Thai flower-shaped cookie

Kleeb lamduan or lamduan flower shortbread cookie (กลีบลำดวน, , /th/) is a Thai biscuit in the shape of lamduan flowers. It is traditionally made from one part of white sugar, two parts of flour, and lard. Kleeb Lamduan cookies are uniquely made by placing them in a container with a tian op (เทียนอบ) scented candle used for dessert making. When the container is closed the candle is extinguished and the aromatic smoke is trapped inside. Modern recipes are also often adapted from the original by using icing sugar instead of caster sugar, vegetable oil instead of lard and some bakers add a portion of salt.

== History of kleeb lamduan ==
Kleeb lamduan was one of the auspicious authentic Thai desserts served only inside the palace.

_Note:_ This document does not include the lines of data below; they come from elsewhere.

(* ===== verification/Timer.v ===== *)
(** Timers: [sleep_for], [steady_timer] and [system_timer] of
    [src/src/time.cpp].  A timer's wait suspends the fiber; its completion is a
    lambda posted to the VM's strand that resumes the fiber with the error code
    of the wait.  [asio::basic_waitable_timer] is not in the sources: the class
    [WaitableTimer] states what Asio documents of it. *)
From S2P Require Import Prelude Errors Lua Double Clock Vm FiberOps.
#[local] Open Scope Z_scope.

(** * The timer of Asio *)

(** The completion handler given to [async_wait], with the cancellation slot
    bound to it: the fiber it resumes and how. *)
Record waiter : Set := Waiter {
  waiter_fiber : loc;
  waiter_slot : option loc;
  waiter_fast : bool;         (* [fast_auto_detect_interrupt] *)
}.

(** What has been asked of a timer: its expiry and the operations waiting for
    it.  Setting the expiry cancels the operations that wait, [cancel] as well;
    the handlers of cancelled operations are called with [operation_aborted].
    The two functions may throw. *)
Class WaitableTimer := {
  timer : Type;
  fresh_timer : timer;
  expiry : timer → Z;
  waiters : timer → list waiter;
  async_wait : waiter → timer → timer;
  expires_at : Z → timer → error_code + (timer * list waiter);
  expires_after : Z → Z → timer → error_code + (timer * list waiter);  (* now, duration *)
  cancel : timer → error_code + (timer * list waiter);
  cancel_slot : loc → timer → timer * list waiter;    (* a signal is emitted *)
  elapse : Z → timer → timer * list waiter;           (* the reactor, at a time *)

  fresh_waiters : waiters fresh_timer = [];
  async_wait_expiry w t : expiry (async_wait w t) = expiry t;
  async_wait_waiters w t : waiters (async_wait w t) = waiters t ++ [w];
  expires_at_expiry tp t t' ws : expires_at tp t = inr (t', ws) → expiry t' = tp;
  expires_at_waiters tp t t' ws :
    expires_at tp t = inr (t', ws) → waiters t' = [] ∧ ws = waiters t;
  expires_after_expiry now d t t' ws :
    expires_after now d t = inr (t', ws) → in_int64 (now + d) → expiry t' = now + d;
  expires_after_waiters now d t t' ws :
    expires_after now d t = inr (t', ws) → waiters t' = [] ∧ ws = waiters t;
  cancel_expiry t t' ws : cancel t = inr (t', ws) → expiry t' = expiry t;
  cancel_waiters t t' ws : cancel t = inr (t', ws) → waiters t' = [] ∧ ws = waiters t;
  cancel_slot_expiry s t : expiry (cancel_slot s t).1 = expiry t;
  cancel_slot_waiters s t :
    waiters (cancel_slot s t).1 = filter (λ w, waiter_slot w ≠ Some s) (waiters t) ∧
    (cancel_slot s t).2 = filter (λ w, waiter_slot w = Some s) (waiters t);
  elapse_expiry now t : expiry (elapse now t).1 = expiry t;
  elapse_early now t : now < expiry t → elapse now t = (t, []);
  elapse_late now t :
    expiry t ≤ now → waiters (elapse now t).1 = [] ∧ (elapse now t).2 = waiters t;
}.

(** * The state *)
Section handlers.
Context `{LuaApi} `{LuaNumbers} `{WaitableTimer}.

(** [handles] are the userdata of timers, [sleeps] the operations of
    [sleep_for] with the fiber their lambda captures, which are what the VM's
    [pending_operations] holds here. *)
Record timer_state : Type := TimerState {
  vm : vm_context;
  clocks : clock_heap;
  handles : gmap loc (clock * timer);
  sleeps : gmap loc (loc * timer);
}.

Definition with_vm (f : vm_context → vm_context) (st : timer_state) : timer_state :=
  TimerState (f (vm st)) (clocks st) (handles st) (sleeps st).
Definition with_handles (f : gmap loc (clock * timer) → gmap loc (clock * timer))
    (st : timer_state) : timer_state :=
  TimerState (vm st) (clocks st) (f (handles st)) (sleeps st).
Definition with_sleeps (f : gmap loc (loc * timer) → gmap loc (loc * timer)) (st : timer_state) :
    timer_state :=
  TimerState (vm st) (clocks st) (handles st) (f (sleeps st)).

(** The lambda given to [async_wait], called with an error code or, when the
    timer expired, with none. *)
Definition completion (ec : option error_code) (w : waiter) : task :=
  FiberResume (waiter_fiber w)
    (Options false (negb (waiter_fast w)) (waiter_fast w)
       [match ec with Some ec => AError ec | None => ANil end]).

Definition aborted : error_code := Basic_code Asio.basic_errors.operation_aborted.

(** The handlers of these operations go to the strand. *)
Definition complete (ec : option error_code) (ws : list waiter) (st : timer_state) :
    timer_state :=
  with_vm (with_strand (λ q, q ++ (completion ec <$> ws))) st.

(** The answer of a handler that stopped early. *)
Definition answer_of (o : outcome) : answer :=
  match o with
  | Returns vs => Return (RV <$> vs)
  | Raises (ECode ec info) => Error (RE ec) info
  | Raises (EString s) => ErrorString s
  | Raises (EValue v) => Error (RV v) None
  | Yields => Yield
  | Undefined => Stuck
  end.
Definition early_answer {A} (e : early A) (st : timer_state)
    (k : A → timer_state * answer) : timer_state * answer :=
  match e with inl o => (st, answer_of o) | inr a => k a end.
Notation "'try' x ':=' e 'in' s ';' k" := (early_answer e s (λ x, k))
  (at level 10, x pattern, e at level 200, s at level 0, k at level 200).

(** The guards on a number of seconds to wait for, and its [ceil]. *)
Definition check_wait (n : lua_Number) (i : Z) : early Z :=
  let secs := Double.decode n in
  if Double.isnan secs || Double.isinf secs || Double.lt secs (Double.Finite 0) then
    inl (raise_arg argument_out_of_domain i)
  else if Chrono.above_max secs then inl (raise value_too_large)
  else TimePoint.defined (Chrono.ceil secs).

(** * [sleep_for] *)
Definition sleep_for (now : Z) (L : lua_args) (st : timer_state) :
    timer_state * answer :=
  try n := TimePoint.checknumber L 1 in st;
  try dur2 := check_wait n 1 in st;
  match unsafe_can_suspend (vm st) with
  | Some e => (st, e)
  | None =>
      match expires_after now dur2 fresh_timer with
      | inl _ => (st, ErrorString "C++ exception")
      | inr (t, ws) =>
          let current_fiber := current_fiber_ (vm st) in
          let handle := next_loc (vm st) in
          let vm' := set_interrupter (Some (ITimer handle)) (with_next_loc S (vm st)) in
          let t := async_wait (Waiter current_fiber None true) t in
          (with_sleeps <[handle := (current_fiber, t)]> (with_vm (λ _, vm') st), Yield)
      end
  end.

(** Its interrupter, and [sleep_for_operation::cancel]. *)
Definition sleep_cancel (handle : loc) (st : timer_state) : timer_state :=
  match sleeps st !! handle with
  | Some (f, t) =>
      match cancel t with
      | inr (t, ws) => complete (Some aborted) ws (with_sleeps <[handle := (f, t)]> st)
      | inl _ => st
      end
  | None => st
  end.

(** * Timers *)
Definition check_timer (clk : clock) (L : lua_args) (st : timer_state) :
    early (loc * timer) :=
  match arg L 1 with
  | Some (LUserdata u) =>
      match handles st !! u with
      | Some (c, t) =>
          if decide (c = clk) then inr (u, t) else inl (raise_arg invalid_argument 1)
      | None => inl (raise_arg invalid_argument 1)
      end
  | _ => inl (raise_arg invalid_argument 1)
  end.

Definition set_timer (u : loc) (clk : clock) (t : timer) : timer_state → timer_state :=
  with_handles <[u := (clk, t)]>.

Definition timer_wait (clk : clock) (L : lua_args) (st : timer_state) :
    timer_state * answer :=
  match unsafe_can_suspend (vm st) with
  | Some e => (st, e)
  | None =>
      try (u, t) := check_timer clk L st in st;
      let '(vm', cancel_slot) := set_default_interrupter (vm st) in
      let w := Waiter (current_fiber_ (vm st)) cancel_slot false in
      (set_timer u clk (async_wait w t) (with_vm (λ _, vm') st), Yield)
  end.

(** What the three functions that cancel operations answer: how many. *)
Definition answer_cancelled (u : loc) (clk : clock) (st : timer_state)
    (r : error_code + (timer * list waiter)) : timer_state * answer :=
  match r with
  | inr (t, ws) =>
      (complete (Some aborted) ws (set_timer u clk t st),
       Return [RV (LNumber (lua_pushinteger (length ws)))])
  | inl ec => (st, error ec)
  end.

Definition timer_expires_at (clk : clock) (L : lua_args) (st : timer_state) :
    timer_state * answer :=
  try (u, t) := check_timer clk L st in st;
  try (_, tp) := TimePoint.check_point clk L 2 (clocks st) in st;
  answer_cancelled u clk st (expires_at tp t).

Definition timer_expires_after (clk : clock) (now : Z) (L : lua_args)
    (st : timer_state) : timer_state * answer :=
  try (u, t) := check_timer clk L st in st;
  try n := TimePoint.checknumber L 2 in st;
  try dur2 := check_wait n 2 in st;
  answer_cancelled u clk st (expires_after now dur2 t).

Definition timer_cancel (clk : clock) (L : lua_args) (st : timer_state) :
    timer_state * answer :=
  try (u, t) := check_timer clk L st in st;
  answer_cancelled u clk st (cancel t).

(** Userdata of both heaps come from one supply of addresses. *)
Definition on_clocks (f : clock_heap → clock_heap * outcome) (st : timer_state) :
    timer_state * answer :=
  let '(h, o) := f (ClockHeap (points (clocks st)) (next_loc (vm st))) in
  (TimerState (with_next_loc (λ _, next_point h) (vm st)) h (handles st) (sleeps st),
   answer_of o).

Definition timer_expiry (clk : clock) (L : lua_args) (st : timer_state) :
    timer_state * answer :=
  match check_timer clk L st with
  | inr (_, t) => on_clocks (new_point clk (expiry t)) st
  | inl _ => (st, Stuck)         (* the argument is not checked *)
  end.

Definition timer_new (clk : clock) (st : timer_state) : timer_state * answer :=
  let u := next_loc (vm st) in
  (set_timer u clk fresh_timer (with_vm (with_next_loc S) st), Return [RV (LUserdata u)]).

Inductive timer_method : Set := MWait | MExpiresAt | MExpiresAfter | MCancel.

Definition timer_mt_index (clk : clock) (methods : list (bytes * timer_method))
    (L : lua_args) (st : timer_state) : timer_method + (timer_state * answer) :=
  let key := tostringview (arg L 2) in
  match gperf methods key with
  | Some m => inl m
  | None =>
      inr (if decide (key = lit "expiry") then timer_expiry clk L st else (st, error_index))
  end.

(** The finalizer: operations still waiting are cancelled. *)
Definition timer_gc (u : loc) (st : timer_state) : timer_state :=
  match handles st !! u with
  | Some (_, t) =>
      complete (Some aborted) (waiters t) (with_handles (delete u) st)
  | None => st
  end.

(** * What happens outside of the handlers *)

(** The reactor finds that a timer's time has come. *)
Definition timer_elapse (u : loc) (now : Z) (st : timer_state) : timer_state :=
  match handles st !! u with
  | Some (clk, t) =>
      let '(t, ws) := elapse now t in complete None ws (set_timer u clk t st)
  | None => st
  end.
Definition sleep_elapse (handle : loc) (now : Z) (st : timer_state) : timer_state :=
  match sleeps st !! handle with
  | Some (f, t) =>
      let '(t, ws) := elapse now t in
      complete None ws (with_sleeps <[handle := (f, t)]> st)
  | None => st
  end.

(** The lambda of [DEFAULT_EMIT_SIGNAL_INTERRUPTER]: the operation bound to the
    signal, on whichever timer it waits. *)
Definition emit_timer (s : loc) (u : loc) (st : timer_state) : timer_state :=
  match handles st !! u with
  | Some (clk, t) =>
      let '(t, ws) := cancel_slot s t in
      complete (Some aborted) ws (set_timer u clk t st)
  | None => st
  end.
Definition emit_signal (s : loc) (st : timer_state) : timer_state :=
  foldr (emit_timer s) st (elements (dom (handles st))).

(** [fib:interrupt()] with what its interrupter does to timers. *)
Definition interrupt (L : lua_args) (st : timer_state) : timer_state * answer :=
  let '(vm', a) := fiber_interrupt L (vm st) in
  let st' := with_vm (λ _, vm') st in
  match called_interrupter L (vm st) with
  | Some (ITimer handle) => (sleep_cancel handle st', a)
  | Some (IEmitSignal s) => (emit_signal s st', a)
  | _ => (st', a)
  end.

(** The next task of the strand.  The lambda of [sleep_for] takes its operation
    off the list before it resumes the fiber. *)
Definition forget_sleep (f : loc) (opts : options) (st : timer_state) : timer_state :=
  if valid_ (vm st) && fast_auto_detect_interrupt opts
  then with_sleeps (filter (λ x, x.2.1 ≠ f)) st else st.

Definition run_task (st : timer_state) : option (loc * timer_state) :=
  match strand (vm st) with
  | [] => None
  | FiberResume f opts :: q =>
      let st := forget_sleep f opts (with_vm (with_strand (λ _, q)) st) in
      vm' ← fiber_resume f opts (vm st);
      Some (f, with_vm (λ _, vm') st)
  end.

(** [vm_context::close] cancels the pending operations first. *)
Definition close_operations (st : timer_state) : timer_state :=
  let st := foldr sleep_cancel st (elements (dom (sleeps st))) in
  with_vm close (with_sleeps (λ _, ∅) st).

(** * The functions of each clock *)
Definition steady_timer_wait := timer_wait steady_clock.
Definition steady_timer_expires_at := timer_expires_at steady_clock.
Definition steady_timer_expires_after := timer_expires_after steady_clock.
Definition steady_timer_cancel := timer_cancel steady_clock.
Definition steady_timer_expiry := timer_expiry steady_clock.
Definition steady_timer_mt_index :=
  timer_mt_index steady_clock
    [(lit "wait", MWait); (lit "expires_at", MExpiresAt);
     (lit "expires_after", MExpiresAfter); (lit "cancel", MCancel)].
Definition steady_timer_new := timer_new steady_clock.

Definition system_timer_wait := timer_wait system_clock.
Definition system_timer_expires_at := timer_expires_at system_clock.
Definition system_timer_cancel := timer_cancel system_clock.
Definition system_timer_expiry := timer_expiry system_clock.
Definition system_timer_mt_index :=
  timer_mt_index system_clock
    [(lit "wait", MWait); (lit "expires_at", MExpiresAt); (lit "cancel", MCancel)].
Definition system_timer_new := timer_new system_clock.

(** * Steps *)

(** A call of the running fiber about timers, at a reading of the clock. *)
Inductive timer_call : Set :=
| CallSleep | CallNew (clk : clock) | CallWait (clk : clock)
| CallExpiresAt (clk : clock) | CallExpiresAfter | CallCancel (clk : clock)
| CallExpiry (clk : clock).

Nowadays, it is easy to find because descendants of courtiers have baked and sold the dessert for the public. As time passes, kleeb lamduan has been changed from the original recipe in terms of the baking process, the number of petals, color, or even the ingredients.

The original recipe used only flour, sugar, and lard (now vegetable oil can be used instead), similar to the ingredients of a shortbread dough.

When being made, kleeb lamduan must have six petals in total, three petals on the outside and three petals on the inside. When this process is complete, the next process is to bake it at the proper temperature and flip them regularly to create perfect cooking. Kleeb lamduan should be evenly cooked and contains crunchy texture. The final process, before served, kleeb lamduan must be smoked with a scented candle.